A Danish medicines repackager has again had its manufacturing certificate yanked by regulators just months after it assured customers that it had resolved its problems to the satisfaction of the Danish Medicines Agency.

According to a report on the EU’s inspection tracking website, a September inspection of EuropharmaDK found the company had fallen back into bad habits, leading EU regulators to once again pull its authorization to sell meds throughout Europe.

“A general lack of will and ability to adhere to the principles of good manufacturing and good distribution practices” was cited as the reason.
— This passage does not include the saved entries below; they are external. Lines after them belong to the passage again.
(** X6: the warning-threshold input can not store 0. An entry of 0, like an
    entry that does not parse, becomes 2; any other integer is stored as it
    is, without clamping; the rest of the configuration is kept. *)
Theorem warning_threshold_input_never_zero (parsed : option Z)
    (c : TimekeeperConfig.t) :
  let c' := onChangeWarningThreshold parsed c in
  TimekeeperConfig.warningThresholdMinutes c' <> 0
  /\ (parsed = None \/ parsed = Some 0 ->
      TimekeeperConfig.warningThresholdMinutes c' = 2)
  /\ (forall v, parsed = Some v -> v <> 0 ->
      TimekeeperConfig.warningThresholdMinutes c' = v)
  /\ TimekeeperConfig.activityType c' = TimekeeperConfig.activityType c
  /\ TimekeeperConfig.targetMinutes c' = TimekeeperConfig.targetMinutes c
  /\ TimekeeperConfig.targetSeconds c' = TimekeeperConfig.targetSeconds c.
Proof.
  cbv zeta. unfold onChangeWarningThreshold, orNum.
  cbn [TimekeeperConfig.warningThresholdMinutes TimekeeperConfig.activityType
       TimekeeperConfig.targetMinutes TimekeeperConfig.targetSeconds].
  repeat apply conj; try reflexivity.
  - destruct parsed as [v|]; [|discriminate].
    destruct (Z.eqb_spec v 0); [discriminate | assumption].
  - intros [-> | ->]; reflexivity.
  - intros v -> Hv. apply Z.eqb_neq in Hv. rewrite Hv. reflexivity.
Qed.

(** ** Renders *)

Lemma render_cases (w : World) :
  render w = w \/ render w = set_armingEnv (currentEnv w) w.
Proof. unfold render. break_if; auto. Qed.

Lemma render_idempotent (w : World) : render (render w) = render w.
Proof.
  unfold render at 2 3.
  destruct (Bool.eqb _ _ && Bool.eqb _ _) eqn:E.
  - unfold render. rewrite E. reflexivity.
  - unfold render. cbn. rewrite !Bool.eqb_reflx. reflexivity.
Qed.

Lemma reachable_rendered (w : World) : reachable w -> render w = w.
Proof.
  intros [ls now rnd | w0 ev _]; apply render_idempotent.
Qed.

(** ** No orphaned timers *)

Ltac crush_cases :=
  repeat (break_inner; cbn in *; try congruence);
  try (split; first [exact I | reflexivity | assumption | congruence]).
Inspectors pointed to the fact that the company’s quality assurance department was not adequately following the corrective and preventive action plan set out last year and confirmed during a reinspection in March. It said complaints and deviations were not being addressed satisfactorily, and the firm didn’t have controls in place to prevent falsification of data about temperature excursions during shipping.

The agency decided against having the company recall all of the products it has shipped, but again quarantined products the company had on hand.

The backsliding came after Europharma earlier this year assured customers that the regulators had lifted a suspension of its manufacturing certificate because the March reinspection satisfied them that many of its problems had been resolved and the company was on the right track.

It said it had hired a new managing director, brought in consultants and “undergone a cultural change, establishing a basis to rebuild trust in the company.”